Mary was jailed three times for smashing windows, went on hunger-strike, and was forcibly fed in Holloway Gaol. The outbreak of the First World War, and the suspension for the duration of the war of suffragist hostilities, left her casting around for a suitable occupation for an independent-minded woman with a penchant for leadership. She was particularly keen to wear a uniform, and was attracted to the new Women Police Service. She soon became its leader, and contributed a great deal to women’s policing in Germany, Ireland, and at home, and supplied hundreds of trained women to police munitions factories. Her work was rewarded with an OBE.
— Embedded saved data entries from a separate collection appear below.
(** The normal form of a path, up to its last component. *)
Lemma normpath_last (b : text) :
  exists k,
    (k = [] \/ exists k', k = k' ++ [Path.slash])
    /\ forall y,
         nonempty y = true ->
         forallb (fun c => negb (Chr.eqb Path.slash c)) y = true ->
         text_eqb y (txt ".") = false -> text_eqb y (txt "..") = false ->
         Path.normpath (b ++ [Path.slash] ++ y) = k ++ y.
Proof.
  set (n := if Py.startswith [Path.slash] (b ++ [Path.slash]) then
              if Py.startswith [Path.slash; Path.slash] (b ++ [Path.slash])
                 && negb (Py.startswith [Path.slash; Path.slash; Path.slash]
                            (b ++ [Path.slash]))
              then 2 else 1
            else 0).
  set (stack := fold_left (Path.norm_step n) (Py.split [Path.slash] b) []).
  exists (replicate n Path.slash
          ++ match rev stack with
             | [] => []
             | _ => Py.join [Path.slash] (rev stack) ++ [Path.slash]
             end).
  split.
  - destruct (rev stack) as [|x l].
    + rewrite app_nil_r. destruct n as [|n]; [by left|right].
      exists (replicate n Path.slash).
      change [Path.slash] with (replicate 1 Path.slash).
      rewrite <- replicate_add. f_equal. lia.
    + right. eexists. by rewrite app_assoc.
  - intros y Hne Hy Hd Hdd.
    unfold Path.normpath.
    destruct (b ++ [Path.slash] ++ y) as [|c0 rest0] eqn:E0;
      [by destruct b|]. rewrite <- E0. clear c0 rest0 E0.
    assert (forall p, forallb (fun c => negb (Chr.eqb c Path.slash)) p = false
                      -> True) as _ by done.
    assert (forall p, forallb (Chr.eqb Path.slash) p = true ->
              Py.startswith p (b ++ [Path.slash] ++ y)
              = Py.startswith p (b ++ [Path.slash])) as Hsw.
    { intros p Hp. destruct y as [|c y]; [done|].
      cbn [forallb] in Hy. apply andb_true_iff in Hy as [Hc _].
      apply negb_true_iff in Hc.
      replace (b ++ [Path.slash] ++ c :: y)
        with ((b ++ [Path.slash]) ++ c :: y) by (by rewrite <- !app_assoc).
      rewrite startswith_before; [done|].
      eapply forallb_impl; [|exact Hp]. intros x Hx.
      apply chr_eqb_eq in Hx. subst x. by rewrite Hc. }
    rewrite !Hsw by done. fold n.
    unfold Py.split. rewrite split_slash_snoc by done.
    rewrite fold_left_app. cbn [fold_left]. fold (Py.split [Path.slash] b).
    fold stack. rewrite norm_step_regular by done.
    cbn [rev]. rewrite join_snoc.
    destruct (rev stack) as [|x l] eqn:Erev.
    + rewrite !app_nil_r.
      destruct (replicate n Path.slash ++ y) eqn:E; [|done].
      destruct n; [|done]. by destruct y.
    + rewrite <- !app_assoc.
      destruct (replicate n Path.slash ++ _) eqn:E; [|done].
      destruct n; [|done]. simpl in E. by destruct x, l.
Qed.

Lemma join_app (d p t : text) :
  nonempty p = true -> Path.join d (p ++ t) = Path.join d p ++ t.
Proof.
  destruct p as [|c p]; [done|]. intros _. unfold Path.join.
  change ((c :: p) ++ t) with (c :: (p ++ t)).
  rewrite !startswith_cons, !startswith_nil.
  destruct (Chr.eqb Path.slash c); simpl; [done|].
  destruct (negb (nonempty d) || Py.endswith [Path.slash] d);
    by rewrite <- ?app_assoc.
Qed.

Lemma join_last (d q y : text) :
  exists b, Path.join d (q ++ [Path.slash] ++ y) = b ++ [Path.slash] ++ y.
Proof.
  unfold Path.join. repeat case_match.
  - by exists q.
  - exists (d ++ q). by rewrite <- app_assoc.
  - exists (d ++ [Path.slash] ++ q). by rewrite <- !app_assoc.
Qed.

End Resolve.

(** X7.  A relative specifier, one that starts with ./ or ../, resolves to
    a path that ends in .js; any other specifier is returned as it is
    written. *)
Theorem relative_import_resolves_to_js (source_file import_path : text) :
  (is_relative import_path = true ->
   Py.endswith (txt ".js") (resolve_import_path source_file import_path) = true)
  /\ (is_relative import_path = false ->
      resolve_import_path source_file import_path = import_path).
Proof.
  unfold resolve_import_path, is_relative. split; intros ->; [|done].
  destruct (Py.endswith (txt ".js") (Path.normpath _)) eqn:E; cbn [negb];
    [done|]. apply endswith_app.
Qed.

(** X8.  For a relative specifier, writing the .js extension of the
    module or leaving it out gives the same resolved path. *)
Theorem extension_is_optional (source_file q x : text) :
  is_module_name x = true ->
  is_relative (q ++ txt "/" ++ x) = true ->
  resolve_import_path source_file (q ++ txt "/" ++ x ++ txt ".js")
  = resolve_import_path source_file (q ++ txt "/" ++ x).
Proof.
  unfold is_module_name, is_relative.
  intros [[[[Hne Hsl]%andb_true_iff Hd%negb_true_iff]%andb_true_iff
             Hdd%negb_true_iff]%andb_true_iff Hjs%negb_true_iff]%andb_true_iff
         Hrel.
  assert (exists x0 x', x = x0 :: x' /\ Chr.eqb Path.slash x0 = false)
    as (x0 & x' & Hx & Hx0).
  { destruct x as [|x0 x']; [done|]. cbn [forallb] in Hsl.
    apply andb_true_iff in Hsl as [H0 _]. apply negb_true_iff in H0. eauto. }
  assert (is_relative (q ++ txt "/" ++ x ++ txt ".js") = true) as Hrel'.
  { unfold is_relative.
    replace (q ++ txt "/" ++ x ++ txt ".js")
      with ((q ++ txt "/" ++ x) ++ txt ".js") by (by rewrite <- !app_assoc).
    unfold Py.startswith in *.
    apply orb_true_iff in Hrel. apply orb_true_iff.
    destruct Hrel as [H|H]; [left|right].
    all: destruct (Py.strip_prefix _ (q ++ _)) as [r|] eqn:E; [|done].
    all: apply strip_prefix_Some in E; rewrite E, <- app_assoc.
    all: by rewrite strip_prefix_app. }
  unfold resolve_import_path. unfold is_relative in Hrel'.
  rewrite Hrel, Hrel'.
  replace (q ++ txt "/" ++ x ++ txt ".js")
    with ((q ++ txt "/" ++ x) ++ txt ".js") by (by rewrite <- !app_assoc).
  rewrite join_app by (by destruct q).
  change (txt "/") with [Path.slash].
  destruct (join_last (Path.dirname source_file) q x) as (b & ->).
  destruct (normpath_last b) as (k & Hk & Hnorm).
  rewrite <- !app_assoc.
  rewrite (Hnorm (x ++ txt ".js")).
  2:{ by rewrite Hx. }
  2:{ by rewrite forallb_app, Hsl. }
  2,3: apply text_eqb_length; rewrite Hx, length_app; simpl; lia.
  rewrite (Hnorm x) by done.
  rewrite app_assoc, endswith_app. cbn [negb].
  assert (Py.endswith (txt ".js") (k ++ x) = false) as ->.
  { destruct Hk as [->|(k' & ->)]; [done|].
    rewrite <- app_assoc. cbn [app]. by rewrite endswith_after. }
  cbn [negb]. by rewrite <- app_assoc.
Qed.

Lemma extension_is_optional_witness :
  let source_file := txt "src/ui/c.js" in
  let q := txt ".." in
  let x := txt "sky" in
  is_module_name x = true
  /\ is_relative (q ++ txt "/" ++ x) = true
  /\ resolve_import_path source_file (q ++ txt "/" ++ x ++ txt ".js")
     = resolve_import_path source_file (q ++ txt "/" ++ x).
Proof.
  intros source_file q x. split_and!; [reflexivity|reflexivity|].
  exact (extension_is_optional source_file q x eq_refl eq_refl).
Defined.

(** *** Matches are prefixes, scans are ordered *)

Section Consumption.

Import Re.

Implicit Types (ps qs : list cset) (s u r : text).

Lemma embeds_concat ps qs u r :
  embeds ps u = true -> embeds qs r = true -> embeds (ps ++ qs) (u ++ r) = true.
Proof.
  revert ps. induction u as [|c u IH]; intros [|p ps] Hu Hr; try done.
  - simpl. by apply embeds_cons, embeds_app_l.
  - simpl in *. destruct (cset_mem p c); [by apply IH|].
    by apply (IH (p :: ps)).
Qed.

Context {A : Type}.
Implicit Types (k : cursor -> option A).

Lemma consumed_refl st : consumed [] st st.
Proof. exists []. split_and!; [done|simpl; lia|done]. Qed.

Lemma consumed_trans ps qs st1 st2 st3 :
  consumed ps st1 st2 -> consumed qs st2 st3 -> consumed (ps ++ qs) st1 st3.
Proof.
  intros (u & Hu & Hp & He) (v & Hv & Hq & Hf). exists (u ++ v).
  split_and!.
  - by rewrite Hu, Hv, app_assoc.
  - rewrite length_app. lia.
  - by apply embeds_concat.
Qed.

Lemma consumed_weaken ps st st' : consumed ps st st' -> consumed [] st st'.
Proof. intros (u & Hu & Hp & _). exists u. split_and!; try done. apply embeds_nil_l. Qed.

Lemma star_greedy_consumed cs k r :
  forall p pv cp a,
    star_greedy cs k p pv r cp = Some a ->
    exists st', k st' = Some a /\ consumed [] (Cursor p pv r cp) st'.
Proof.
  induction r as [|c r IH]; intros p pv cp a; simpl.
  - intros H. eexists. split; [exact H|]. apply consumed_refl.
  - assert (k (Cursor p pv (c :: r) cp) = Some a ->
            exists st', k st' = Some a
                        /\ consumed [] (Cursor p pv (c :: r) cp) st') as Hstop.
    { intros H. eexists. split; [exact H|]. apply consumed_refl. }
    destruct (cset_mem cs c); [|done].
    destruct (star_greedy cs k (S p) (Some c) r cp) eqn:E; [|done].
    intros [= ->]. destruct (IH _ _ _ _ E) as (st' & Hk & u & Hu & Hp & _).
    exists st'. split; [done|]. exists (c :: u). simpl in *.
    split_and!; [by rewrite Hu|lia|done].
Qed.

Lemma star_lazy_consumed cs k r :
  forall p pv cp a,
    star_lazy cs k p pv r cp = Some a ->
    exists st', k st' = Some a /\ consumed [] (Cursor p pv r cp) st'.
Proof.
  induction r as [|c r IH]; intros p pv cp a; simpl.
  - destruct (k _) eqn:E; [|done]. intros [= ->].
    eexists. split; [exact E|]. apply consumed_refl.
  - destruct (k _) eqn:E.
    + intros [= ->]. eexists. split; [exact E|]. apply consumed_refl.
    + destruct (cset_mem cs c); [|done].
      intros H. destruct (IH _ _ _ _ H) as (st' & Hk & u & Hu & Hp & _).
      exists st'. split; [done|]. exists (c :: u). simpl in *.
      split_and!; [by rewrite Hu|lia|done].
Qed.

End Consumption.

Lemma run_consumed {A : Type} (re : Re.regex) :
  forall (k : Re.cursor -> option A) (st : Re.cursor) (a : A),
    Re.run re k st = Some a ->
    exists st', k st' = Some a /\ consumed (musts re) st st'.
Proof.
  revert A.
  induction re as [l|cs|cs|cs|r1 IH1 r2 IH2|r1 IH1 r2 IH2|r IH|n r IH| | | | ];
    intros A k st a; simpl.
  - destruct (Py.strip_prefix l (Re.rest st)) as [r'|] eqn:E; [|done].
    apply strip_prefix_Some in E. intros H. eexists. split; [exact H|].
    exists l. simpl. split_and!; [done|done|].
    rewrite <- (app_nil_r l) at 2.
    rewrite <- (app_nil_r (map _ l)). by apply embeds_lit.
  - destruct (Re.rest st) as [|c r'] eqn:E; [done|].
    destruct (Re.cset_mem cs c) eqn:Hc; [|done].
    intros H. eexists. split; [exact H|]. exists [c]. simpl.
    split_and!; [done|lia|by rewrite Hc].
  - destruct st as [p pv r cp]. apply star_greedy_consumed.
  - destruct st as [p pv r cp]. apply star_lazy_consumed.
  - intros H. destruct (IH1 _ _ _ _ H) as (st1 & H1 & Hs1).
    destruct (IH2 _ _ _ _ H1) as (st2 & H2 & Hs2).
    exists st2. split; [done|]. by eapply consumed_trans.
  - destruct (Re.run r1 k st) eqn:E.
    + intros [= ->]. destruct (IH1 _ _ _ _ E) as (st' & Hk & Hs).
      exists st'. split; [done|]. by eapply consumed_weaken.
    + intros H. destruct (IH2 _ _ _ _ H) as (st' & Hk & Hs).
      exists st'. split; [done|]. by eapply consumed_weaken.
  - destruct (Re.run r k st) eqn:E.
    + intros [= ->]. destruct (IH _ _ _ _ E) as (st' & Hk & Hs).
      exists st'. split; [done|]. by eapply consumed_weaken.
    + intros H. eexists. split; [exact H|]. apply consumed_refl.
  - intros H. destruct (IH _ _ _ _ H) as (st' & Hk & Hs).
    eexists. split; [exact Hk|]. done.
  - destruct (Re.at_boundary st); [|done].
    intros H. eexists. split; [exact H|]. apply consumed_refl.
  - destruct (Re.pos st =? 0); [|done].
    intros H. eexists. split; [exact H|]. apply consumed_refl.
  - destruct (Re.rest st) as [|c [|d r']] eqn:E; try done.
    + intros H. eexists. split; [exact H|]. apply consumed_refl.
    + destruct (Chr.eqb c NL); [|done].
      intros H. eexists. split; [exact H|]. apply consumed_refl.
  - destruct (Re.rest st) as [|c r'] eqn:E.
    + intros H. eexists. split; [exact H|]. apply consumed_refl.
    + destruct (Chr.eqb c NL); [|done].
      intros H. eexists. split; [exact H|]. apply consumed_refl.
Qed.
However, the authorities found that Mary wanted more power and influence than they were prepared to give. For many years she fought for her position against the Metropolitan Police, a fight she lost, although she continued to travel the world in her uniform, and was generally accepted abroad as the chief British policewoman, much to the dismay of the police and government authorities at home.
Mary had a lifelong obsession with uniforms and masculine authority. She was strongly drawn to dictatorial men, and was proud to have met Hitler and Mussolini. She became a devoted follower of Oswald Mosley and his British Union of Fascists.
Mary narrowly escaped internment during the second World War, for her anti-Semitic activities and for the possibility that she was spying for Germany, although this was never proved. Her movements were severely restricted, and her activities were observed.
Women adored Mary, and a number of them were eager to fund her increasingly grandiose schemes, including the formation of a Women’s Reserve, which was intended to fight Communism and other perceived threats to the British way of life. Mary Sophia Allen, suffragette, policewoman and fascist, died in a Croydon nursing home at the age of 86.